Tuesday, December 18, 2007

Putting to Death the Death Penalty

Thanks to New Jersey.

Thank you, New Jersey legislature and Governor Corzine, for putting an end to the death penalty, the first state to do so in over 40 years.

What a gruesome state of affairs our prisons -- and especially our death rows -- are in. No other civilized nation packs 'em in like we do. We must love prisons. Or someone loves prisons. The prison lobby, and don't you know, like grackles, like funeral directors, there is a strong prison lobby.

As a region, the South loves the death penalty the most. The South accounts for 86% of all executions performed in the United States. And Texas alone, this ass backwards state in which I happen to reside, accounts for 62% of ALL United States executions. Jesus, lord.

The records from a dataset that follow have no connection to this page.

(** ** Steps on slots *)

Lemma update_slot_ok r f w :
  ∃ w', update_slot r f w = Ok (tt, w') ∧ slot_upd r f w w'.
Proof.
  unfold update_slot. unfold_m. eexists. split; [reflexivity|].
  destruct (heap w r) as [s|a] eqn:Hr; split; cbn; rewrite ?Hr; try done.
  - intros r'. unfold insert, fn_insert.
    repeat case_decide; subst; congruence.
  - intros r'. case_decide; subst; done.
  - intros i. unfold insert, fn_insert. repeat case_decide; subst; congruence.
Qed.

(** ** Every step returns, and is one of the transitions *)

Lemma forced_update_ok np nc w :
  ∃ w', forced_update np nc w = Ok (tt, w') ∧
        init_post (set_context nc (set_props np w)) w'.
Proof.
  destruct (initializeEditor_ok (set_context nc (set_props np w)))
    as (w' & Hi & P).
  exists w'. split; [|done].
  unfold forced_update, componentDidUpdate. unfold_m. cbn. by rewrite Hi.
Qed.

Lemma update_sound np nc w :
  ∃ w', update np nc w = Ok (tt, w') ∧ transition w (Update np nc) w'.
Proof.
  unfold update. rewrite (bind_ok _ _ w (context w) w) by done.
  destruct (decide (nc = context w)) as [Hnc|Hnc]; cycle 1.
  { destruct (forced_update_ok np nc w) as (w' & Hf & P).
    exists w'. split; [done|]. by apply t_update_forced. }
  destruct (editor_of w) as [h|] eqn:He.
  - destruct (decide (p_id np = p_id (props w))) as [Hid|Hid].
    + destruct (scu_same_id np w h He Hid) as (w1 & Hs & Q).
      eexists. split.
      * rewrite (bind_ok _ _ _ _ _ Hs). reflexivity.
      * by eapply t_update_in_place.
    + destruct (scu_new_id np w h He Hid) as (r & w1 & Hw & Hs & D).
      destruct (initializeEditor_ok (set_context nc (set_props np w1)))
        as (w2 & Hi & I).
      exists w2. split.
      * rewrite (bind_ok _ _ _ _ _ Hs). unfold componentDidUpdate.
        unfold_m. cbn. by rewrite Hi.
      * by eapply t_update_recreate.
  - eexists. split.
    + rewrite (bind_ok _ _ _ _ _ (scu_no_editor np w He)). reflexivity.
    + by apply t_update_inert.
Qed.

Lemma unmount_sound w :
  ∃ w', componentWillUnmount w = Ok (tt, w') ∧ transition w Unmount w'.
Proof.
  unfold componentWillUnmount.
  destruct (watchdog w) as [r|] eqn:Hw.
  - destruct (destroyEditor_some w r Hw) as (w1 & Hd & D).
    exists w1. split; [done|]. by eapply t_unmount.
  - exists w. split; [by apply destroyEditor_none|]. by apply t_unmount_idle.
Qed.

Lemma created_quiet h w0 w :
  props w = props w0 → timers w = timers w0 →
  ∃ w', created h w = Ok (tt, w') ∧
    quiet (match p_disabled (props w0) with
           | Some b => [SetReadOnly h b]
           | None => []
           end ++ [Attach h ChangeData; Attach h Focus; Attach h Blur])
          (timers w0 ++ [ReadyTask]) w w'.
Proof.
  intros Hp Ht. unfold created, editor_set_isReadOnly, editor_on, setTimeout.
  unfold_m. cbn. rewrite Hp.
  destruct (p_disabled (props w0)) as [b|]; cbn;
    eexists; (split; [reflexivity|]); (split; [by split| |]); cbn;
    by rewrite <- ?app_assoc, ?Ht.
Qed.

Lemma creator_resolves_sound r h w :
  ∃ w', creator_resolves r h w = Ok (tt, w') ∧
        transition w (CreatorResolves r h) w'.
Proof.
  unfold creator_resolves.
  rewrite (bind_ok _ _ w (slot_of r w) w) by done.
  destruct (s_creator (slot_of r w)) as [[]|] eqn:Hc; cycle 1.
  { exists w. split; [done|]. apply t_resolve_stale. by left. }
  destruct (s_creating (slot_of r w)) eqn:Hg; cycle 1.
  { exists w. split; [done|]. apply t_resolve_stale. by right. }
  set (w1 := set_editor h
    {| ed_data := initial_content (s_config (slot_of r w));
       ed_isReadOnly := false; ed_listeners := [] |}
    (log (EngineCreated h) w)).
  destruct (created_quiet h w w1) as (w2 & Hw2 & Q2); [done..|].
  assert (Hh : heap w2 = heap w) by apply Q2.
  destruct (update_slot_ok r (resolve_of (heap w r) h) w2) as (w3 & Hw3 & U).
  exists w3. split.
  - unfold_m. cbn. fold w1. unfold run_creator_then. rewrite Hw2.
    by rewrite Hh.
  - eapply t_resolve; [done..| |done].
    unfold created_log.
    change (EngineCreated h :: ?l) with ([EngineCreated h] ++ l).
    eapply quiet_trans; [|apply Q2].
    split; [by split|done|done].
Qed.

Lemma create_rejects_sound r e w :
  ∃ w', create_rejects r e w = Ok (tt, w') ∧
        transition w (CreateRejects r e) w'.
Proof.
  unfold create_rejects.
  rewrite (bind_ok _ _ w (slot_of r w) w) by done.
  destruct (s_creating (slot_of r w) && s_pending (slot_of r w)) eqn:Hg;
    cycle 1.
  { exists w. split; [done|]. by apply t_reject_stale. }
  apply andb_true_iff in Hg as [Hg Hp].
  destruct (update_slot_ok r slot_reject w) as (w1 & Hw1 & U).
  exists (log (OnError e Initialization false) w1). split.
  - by rewrite (bind_ok _ _ _ _ _ Hw1).
  - eapply t_reject; [done..|].
    rewrite <- (su_timers _ _ _ _ U). apply quiet_log.
Qed.

Lemma timer_fires_sound w :
  ∃ w', timer_fires w = Ok (tt, w') ∧ transition w TimerFires w'.
Proof.
  unfold timer_fires. rewrite (bind_ok _ _ w (timers w) w) by done.
  destruct (timers w) as [|[] ts] eqn:Ht.
  - exists w. split; [done|]. by apply t_timer_idle.
  - unfold run_task. unfold_m. msim. cbn.
    destruct (p_onReady (props w)) eqn:Hr; msim;
      eexists; (split; [reflexivity|]); eapply t_timer; try done;
      rewrite Hr; (split; [by split| |done]); cbn; by rewrite ?app_nil_r.
Qed.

I know we have a lot of people here in Lone Star State, around abouts 20 million or so, but we've also got some serious inclinations toward the institution of incarceration. And we've got the most famous death row in the world, behind "The Wall" in Huntsville, an historic burg in which I have dallied long enough to learn that prison guards do not make for great cocktail party conversation.

No studies show prisons nor prisoners of the sort we so to be the solution to our ills. And no study shows the death penalty to be a worthy deterrent, the only moral argument for its existence. And so, really, the arguments for the death penalty are immoral, the stuff of bullies and profiteers and Old Testament thugs. Still, the march to the gallows (by lethal injection now, not rope nor guillotine ) goes on, with tough old gunslinger Texas leading the way.

Surely, there is a better way.

'Tis the season to turn the tide.

And so again, thanks to New Jersey for leading the other way, surely a better way toward a more decent nation. Even a more honorable one.

1 Comments:

At 1/05/2008 2:22 AM, Anonymous Anonymous said...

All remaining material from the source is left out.